TASK PROMPT
Your task is to copy the stretch of lines in the records below that begins with the line containing "(* ===== verification/Msgtab.v ===== *)" and ends with the line containing "From stdpp Require Import options.", exactly as written, with nothing added.

-------- SUPPLIED INFORMATION

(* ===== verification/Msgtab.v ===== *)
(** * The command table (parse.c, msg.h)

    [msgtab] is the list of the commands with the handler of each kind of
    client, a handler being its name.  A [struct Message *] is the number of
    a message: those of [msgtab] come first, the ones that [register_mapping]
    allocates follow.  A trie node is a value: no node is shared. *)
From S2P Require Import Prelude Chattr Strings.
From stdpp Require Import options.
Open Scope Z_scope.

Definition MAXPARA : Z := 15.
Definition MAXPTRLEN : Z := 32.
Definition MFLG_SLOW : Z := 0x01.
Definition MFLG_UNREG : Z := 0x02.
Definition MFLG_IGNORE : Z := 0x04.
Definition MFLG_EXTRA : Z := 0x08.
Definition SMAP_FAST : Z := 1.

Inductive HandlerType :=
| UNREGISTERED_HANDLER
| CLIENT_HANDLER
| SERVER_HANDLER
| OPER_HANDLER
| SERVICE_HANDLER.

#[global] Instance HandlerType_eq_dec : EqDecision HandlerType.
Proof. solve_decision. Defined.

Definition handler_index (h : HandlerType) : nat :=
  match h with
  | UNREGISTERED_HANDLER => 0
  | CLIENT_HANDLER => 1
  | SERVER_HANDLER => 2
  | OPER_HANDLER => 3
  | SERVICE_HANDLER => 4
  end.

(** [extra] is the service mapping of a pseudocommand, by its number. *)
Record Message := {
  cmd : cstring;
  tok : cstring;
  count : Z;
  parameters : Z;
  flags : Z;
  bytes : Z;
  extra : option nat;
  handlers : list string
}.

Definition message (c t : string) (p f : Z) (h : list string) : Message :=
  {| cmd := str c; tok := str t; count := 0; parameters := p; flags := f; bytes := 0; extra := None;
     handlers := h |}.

----------------
-------- SUPPLIED INFORMATION

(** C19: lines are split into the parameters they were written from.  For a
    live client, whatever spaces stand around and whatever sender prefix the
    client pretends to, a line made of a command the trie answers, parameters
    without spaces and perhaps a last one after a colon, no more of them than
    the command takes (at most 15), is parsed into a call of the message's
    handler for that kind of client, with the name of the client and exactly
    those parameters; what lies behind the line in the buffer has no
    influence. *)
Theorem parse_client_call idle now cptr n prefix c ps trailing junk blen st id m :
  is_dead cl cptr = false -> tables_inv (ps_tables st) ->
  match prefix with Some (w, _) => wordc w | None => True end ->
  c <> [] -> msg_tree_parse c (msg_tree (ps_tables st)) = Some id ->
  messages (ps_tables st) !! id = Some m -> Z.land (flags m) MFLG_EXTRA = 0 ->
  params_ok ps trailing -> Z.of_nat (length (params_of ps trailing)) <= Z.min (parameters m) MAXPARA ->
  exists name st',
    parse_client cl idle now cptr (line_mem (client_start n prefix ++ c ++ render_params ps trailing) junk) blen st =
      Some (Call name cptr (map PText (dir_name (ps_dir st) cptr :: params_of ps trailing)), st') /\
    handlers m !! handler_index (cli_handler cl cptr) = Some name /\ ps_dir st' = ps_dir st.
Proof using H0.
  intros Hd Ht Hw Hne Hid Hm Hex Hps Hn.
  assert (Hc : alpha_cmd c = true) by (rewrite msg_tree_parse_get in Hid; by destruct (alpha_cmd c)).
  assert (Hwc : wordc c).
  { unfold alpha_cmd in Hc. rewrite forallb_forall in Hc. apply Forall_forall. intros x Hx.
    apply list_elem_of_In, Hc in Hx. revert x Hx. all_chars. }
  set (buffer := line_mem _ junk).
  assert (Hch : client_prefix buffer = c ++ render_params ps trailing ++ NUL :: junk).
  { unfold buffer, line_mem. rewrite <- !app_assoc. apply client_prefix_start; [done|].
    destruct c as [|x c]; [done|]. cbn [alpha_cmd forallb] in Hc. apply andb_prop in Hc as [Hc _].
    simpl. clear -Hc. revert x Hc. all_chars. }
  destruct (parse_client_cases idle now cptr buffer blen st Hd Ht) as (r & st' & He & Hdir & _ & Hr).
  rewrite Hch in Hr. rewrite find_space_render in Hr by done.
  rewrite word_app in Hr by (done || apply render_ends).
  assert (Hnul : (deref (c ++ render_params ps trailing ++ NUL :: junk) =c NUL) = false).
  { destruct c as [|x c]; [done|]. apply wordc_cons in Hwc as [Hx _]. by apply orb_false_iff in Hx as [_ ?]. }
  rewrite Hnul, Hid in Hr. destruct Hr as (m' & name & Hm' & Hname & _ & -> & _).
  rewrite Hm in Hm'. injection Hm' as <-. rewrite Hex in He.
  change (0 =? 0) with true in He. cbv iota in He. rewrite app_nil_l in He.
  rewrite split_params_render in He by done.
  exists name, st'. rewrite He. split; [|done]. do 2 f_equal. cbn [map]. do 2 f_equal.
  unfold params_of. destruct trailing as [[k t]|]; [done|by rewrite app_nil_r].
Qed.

----------------
-------- SUPPLIED INFORMATION

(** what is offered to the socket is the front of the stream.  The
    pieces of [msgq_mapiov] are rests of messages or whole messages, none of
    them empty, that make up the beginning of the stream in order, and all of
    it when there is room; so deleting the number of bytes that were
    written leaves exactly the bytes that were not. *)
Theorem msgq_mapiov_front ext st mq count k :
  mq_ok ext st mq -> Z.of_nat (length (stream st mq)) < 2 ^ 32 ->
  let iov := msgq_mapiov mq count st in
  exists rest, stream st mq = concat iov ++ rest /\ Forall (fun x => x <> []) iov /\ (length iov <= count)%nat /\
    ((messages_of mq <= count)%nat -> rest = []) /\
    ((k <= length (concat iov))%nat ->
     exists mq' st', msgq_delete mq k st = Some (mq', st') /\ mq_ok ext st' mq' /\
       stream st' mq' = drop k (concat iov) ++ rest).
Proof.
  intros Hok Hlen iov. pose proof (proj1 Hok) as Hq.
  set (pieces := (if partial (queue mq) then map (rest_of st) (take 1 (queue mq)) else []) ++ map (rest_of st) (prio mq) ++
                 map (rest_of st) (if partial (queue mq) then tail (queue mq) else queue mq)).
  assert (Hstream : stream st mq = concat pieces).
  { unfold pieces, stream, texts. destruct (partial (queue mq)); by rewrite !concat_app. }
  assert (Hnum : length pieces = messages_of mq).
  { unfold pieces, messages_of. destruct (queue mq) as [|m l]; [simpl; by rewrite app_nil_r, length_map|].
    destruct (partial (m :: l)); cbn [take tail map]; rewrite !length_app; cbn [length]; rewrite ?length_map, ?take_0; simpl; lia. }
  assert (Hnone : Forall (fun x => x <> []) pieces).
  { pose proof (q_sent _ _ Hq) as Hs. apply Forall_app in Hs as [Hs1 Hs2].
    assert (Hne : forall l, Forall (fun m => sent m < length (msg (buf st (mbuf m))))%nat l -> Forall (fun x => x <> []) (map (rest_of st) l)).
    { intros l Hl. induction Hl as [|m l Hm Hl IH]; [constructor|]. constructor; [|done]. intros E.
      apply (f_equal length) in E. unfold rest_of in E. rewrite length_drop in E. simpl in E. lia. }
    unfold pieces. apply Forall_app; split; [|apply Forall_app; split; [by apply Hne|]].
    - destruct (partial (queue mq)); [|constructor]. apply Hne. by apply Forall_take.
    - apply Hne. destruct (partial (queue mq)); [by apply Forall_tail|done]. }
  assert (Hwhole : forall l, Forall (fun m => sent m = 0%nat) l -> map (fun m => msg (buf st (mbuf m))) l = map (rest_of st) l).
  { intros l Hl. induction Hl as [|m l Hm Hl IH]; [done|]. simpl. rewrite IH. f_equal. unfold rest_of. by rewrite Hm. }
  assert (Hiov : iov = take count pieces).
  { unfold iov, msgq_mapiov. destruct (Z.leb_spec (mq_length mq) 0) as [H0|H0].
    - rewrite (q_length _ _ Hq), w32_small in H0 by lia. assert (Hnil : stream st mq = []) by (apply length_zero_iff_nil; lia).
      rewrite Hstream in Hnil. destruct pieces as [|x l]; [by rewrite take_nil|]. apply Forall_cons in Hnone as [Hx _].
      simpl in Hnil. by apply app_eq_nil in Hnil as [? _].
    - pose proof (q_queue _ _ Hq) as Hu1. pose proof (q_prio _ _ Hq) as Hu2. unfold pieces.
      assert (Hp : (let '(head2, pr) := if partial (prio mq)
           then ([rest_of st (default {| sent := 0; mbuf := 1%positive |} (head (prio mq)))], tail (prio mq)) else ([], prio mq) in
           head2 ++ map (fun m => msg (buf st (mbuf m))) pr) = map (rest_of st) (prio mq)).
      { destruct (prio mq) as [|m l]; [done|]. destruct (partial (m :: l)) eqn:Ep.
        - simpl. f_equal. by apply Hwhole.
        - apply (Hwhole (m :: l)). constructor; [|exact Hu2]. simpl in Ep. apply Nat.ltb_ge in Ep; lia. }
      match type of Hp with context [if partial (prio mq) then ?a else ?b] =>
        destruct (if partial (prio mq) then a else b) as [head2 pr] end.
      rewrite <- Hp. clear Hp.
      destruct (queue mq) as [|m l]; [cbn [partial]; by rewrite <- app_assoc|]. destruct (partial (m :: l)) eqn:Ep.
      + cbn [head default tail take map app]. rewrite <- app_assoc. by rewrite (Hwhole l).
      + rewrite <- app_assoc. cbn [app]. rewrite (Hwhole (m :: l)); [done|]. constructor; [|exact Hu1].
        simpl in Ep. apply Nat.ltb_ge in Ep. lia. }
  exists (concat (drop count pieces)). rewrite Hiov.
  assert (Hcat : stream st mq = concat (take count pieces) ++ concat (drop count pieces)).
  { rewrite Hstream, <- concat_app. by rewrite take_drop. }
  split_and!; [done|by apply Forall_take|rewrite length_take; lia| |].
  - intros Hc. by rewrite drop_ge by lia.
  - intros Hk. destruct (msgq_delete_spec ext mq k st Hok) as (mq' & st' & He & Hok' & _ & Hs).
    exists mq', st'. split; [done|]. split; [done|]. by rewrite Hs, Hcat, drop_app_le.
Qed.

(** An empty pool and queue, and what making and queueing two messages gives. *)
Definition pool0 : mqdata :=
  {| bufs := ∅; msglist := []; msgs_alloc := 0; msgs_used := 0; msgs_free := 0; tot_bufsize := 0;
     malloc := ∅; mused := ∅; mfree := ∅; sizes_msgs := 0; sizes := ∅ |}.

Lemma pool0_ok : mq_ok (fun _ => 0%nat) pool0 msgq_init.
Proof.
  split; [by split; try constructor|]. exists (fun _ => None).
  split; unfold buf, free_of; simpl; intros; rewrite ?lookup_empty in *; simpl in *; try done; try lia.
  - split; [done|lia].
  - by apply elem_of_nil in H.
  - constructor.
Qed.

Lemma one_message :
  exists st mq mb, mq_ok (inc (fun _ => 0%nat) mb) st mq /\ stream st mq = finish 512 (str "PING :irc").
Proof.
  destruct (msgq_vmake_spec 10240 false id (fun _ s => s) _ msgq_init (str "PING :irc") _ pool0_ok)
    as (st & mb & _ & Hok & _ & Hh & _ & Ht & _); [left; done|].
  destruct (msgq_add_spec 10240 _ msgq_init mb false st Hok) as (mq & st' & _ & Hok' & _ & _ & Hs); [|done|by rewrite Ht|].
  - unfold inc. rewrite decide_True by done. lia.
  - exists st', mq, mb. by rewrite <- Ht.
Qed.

----------------

SOLVED EXERCISE
(* ===== verification/Msgtab.v ===== *)
(** * The command table (parse.c, msg.h)

    [msgtab] is the list of the commands with the handler of each kind of
    client, a handler being its name.  A [struct Message *] is the number of
    a message: those of [msgtab] come first, the ones that [register_mapping]
    allocates follow.  A trie node is a value: no node is shared. *)
From S2P Require Import Prelude Chattr Strings.
From stdpp Require Import options.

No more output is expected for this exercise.